You may now wonder what to do when you have configuration spread over numerous @Configuration classes and you want to set dependencies among them. Let's consider following classes:
@Configuration
class FirstConfiguration {
    @Bean
    public FirstService firstService() {
        return new FirstService();
    }
}
@Configuration
class SecondConfiguration {
    @Bean
    public SecondService secondService() {
        return new SecondService();
    }
}
Now imagine that SecondService becomes dependent on FirstService. If both configurations are settled in common application context (this is important here!), you can inject the bean like in one of previous examples:
@Configuration
class SecondConfiguration {
    @Bean
    public SecondService secondService(FirstService firstService) {
        return new SecondService(firstService);
    }
}
@Configuration is meta-annotated with @Component, which means that the class will be component scanned, and you can benefit from DI concepts brought in by Spring. It means you can also autowire your bean this way:
@Configuration
class SecondConfiguration {
    @Autowired
    private FirstService firstService;

    @Bean
    public SecondService secondService() {
        return new SecondService(firstService);
    }
}
As I mentioned before, @Configuration is a @Component. Thus, you can inject it as if it is a regular bean, and call its methods in order to retrieve beans (you will inject a CGLIB proxy!).
@Configuration
class SecondConfiguration {
    @Autowired
    private FirstConfiguration firstConfiguration;

    @Bean
    public SecondService secondService() {
        return new SecondService(firstConfiguration.firstService());
    }
}
It's not all. There is yet another Spring mechanism hidden under the @Import annotation:
@Configuration
@Import({FirstConfiguration.class})
class SecondConfiguration {
    ...
}
This looks nice, gives you the ability to relate different configurations not necessarily under the same context scope.

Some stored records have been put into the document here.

(* ===== verification/TenantScope.v ===== *)
(** * TenantScope: identity/tenantscope

    The set of organizations a request may reach, resolved once per request from
    the caller's principal, and the one organization a write belongs to.

    The application's policy is a [Resolver] of operations, as in the code: where
    its memberships come from, what makes someone platform-wide, and the two
    switches for API keys. A nil interface is [None]. *)

From S2P Require Import Prelude GoStrings Order PgQuote Scopes Models OrgScope Db DbRel OrganizationRepo.
From S2P Require Import PlatformAdmin.

(** ** Data *)

Definition ErrAdminsNotConfigured : error := Sentinel "tenantscope: platform-admin carrier is not configured".
Definition ErrNoActingOrganization : error := Sentinel "tenantscope: caller has no organization to act in".
Definition ErrAmbiguousActingOrganization : error :=
  Sentinel "tenantscope: caller must name the organization to act in".
Definition ErrActingOrganizationNotPermitted : error :=
  Sentinel "tenantscope: caller may not act in the named organization".

Inductive Credential := CredentialUnspecified | CredentialSession | CredentialAPIKey.
#[export] Instance Credential_eq : EqDecision Credential.
Proof. solve_decision. Defined.
(** An eviction drops one login state, the one nearest to expiring. *)
Lemma evict_spec m m' : no_empty_key m -> evictNearestExpiryStateLocked m = Some m' ->
  exists k e, m !! k = Some e /\ isReplayMarker k = false /\ m' = delete k m /\
    forall k' e', m !! k' = Some e' -> isReplayMarker k' = false -> (expiresAt e <= expiresAt e')%Z.
Proof.
  unfold evictNearestExpiryStateLocked. intros Hne. destruct (_ =s "") eqn:Ev; [done|]. intros [= <-].
  apply seqb_false in Ev. destruct (victim_loop_spec (range_of m) "" 0 _ eq_refl Ev) as [[Hv _]|(e & Hin & Hm & _ & Hall)].
  - intros k e Hin ->. apply range_in in Hin. congruence.
  - congruence.
  - exists (victim_loop (range_of m) "" 0), e. rewrite range_in in Hin. split; [done|]. split; [done|]. split; [done|].
    intros k' e' Hk'. apply Hall. by apply range_in.
Qed.

Lemma evict_none m : no_empty_key m -> evictNearestExpiryStateLocked m = None -> size (states_of m) = 0%nat.
Proof.
  intros Hne. unfold evictNearestExpiryStateLocked. destruct (_ =s "") eqn:Ev; [|done]. intros _. apply seqb_true in Ev.
  apply map_size_empty_iff, map_empty. intros k. unfold states_of. apply map_lookup_filter_None. right. intros e Hk Hm. simpl in Hm.
  assert (Hl : forall l v x, victim_loop l v x = "" -> (forall k e, In (k, e) l -> k <> "") -> v = "" /\
                (forall k e, In (k, e) l -> isReplayMarker k = true)).
  { clear. induction l as [|[k e] l IH]; intros v x Hv Hk; simpl in Hv; [done|].
    assert (Hk' : forall k e, In (k, e) l -> k <> "") by (intros k' e' Hin; apply (Hk k' e'); by right).
    destruct (isReplayMarker k) eqn:Em.
    - destruct (IH _ _ Hv Hk') as [-> Hall]. split; [done|]. intros k' e' [[= <- <-]|Hin]; [done|by eapply Hall].
    - destruct (_ || _) eqn:Ec.
      + destruct (IH _ _ Hv Hk') as [-> _]. by destruct (Hk "" e); [left|].
      + destruct (IH _ _ Hv Hk') as [-> _]. by rewrite seqb_refl in Ec. }
  destruct (Hl _ _ _ Ev) as [_ Hall].
  - intros k' e' Hin ->. apply range_in in Hin. congruence.
  - assert (Hin : In (k, e) (range_of m)) by by apply range_in. apply Hall in Hin. congruence.
Qed.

In this setup you can use autowiring of beans and the configuration class as well (see two previous code snippets).

Conclusions

Defining bean dependencies is a very basic concept of Spring framework, but as you could see here, there are lots of possibilities to do it, and there are enough approaches to get confused. Which to choose, which is the best, which looks nice, and which is ugly - it depends on the situation and personal (or team) preferences. How do I do it?
  • When I have bean definitions inside one configuration classes, and bean-definig methods have no parameters - I use inter-bean reference, otherwise - I choose passing bean as method parameter. IDE easy navigation is not as vital as good looking code.
  • When I have two @Configuration classes inside a common context - I pass beans as method paremeters or autowire them.
  • When I have two @Configuration classes in separate contexts - I use @Import annotation and I pass beans as method paremeters or autowire them.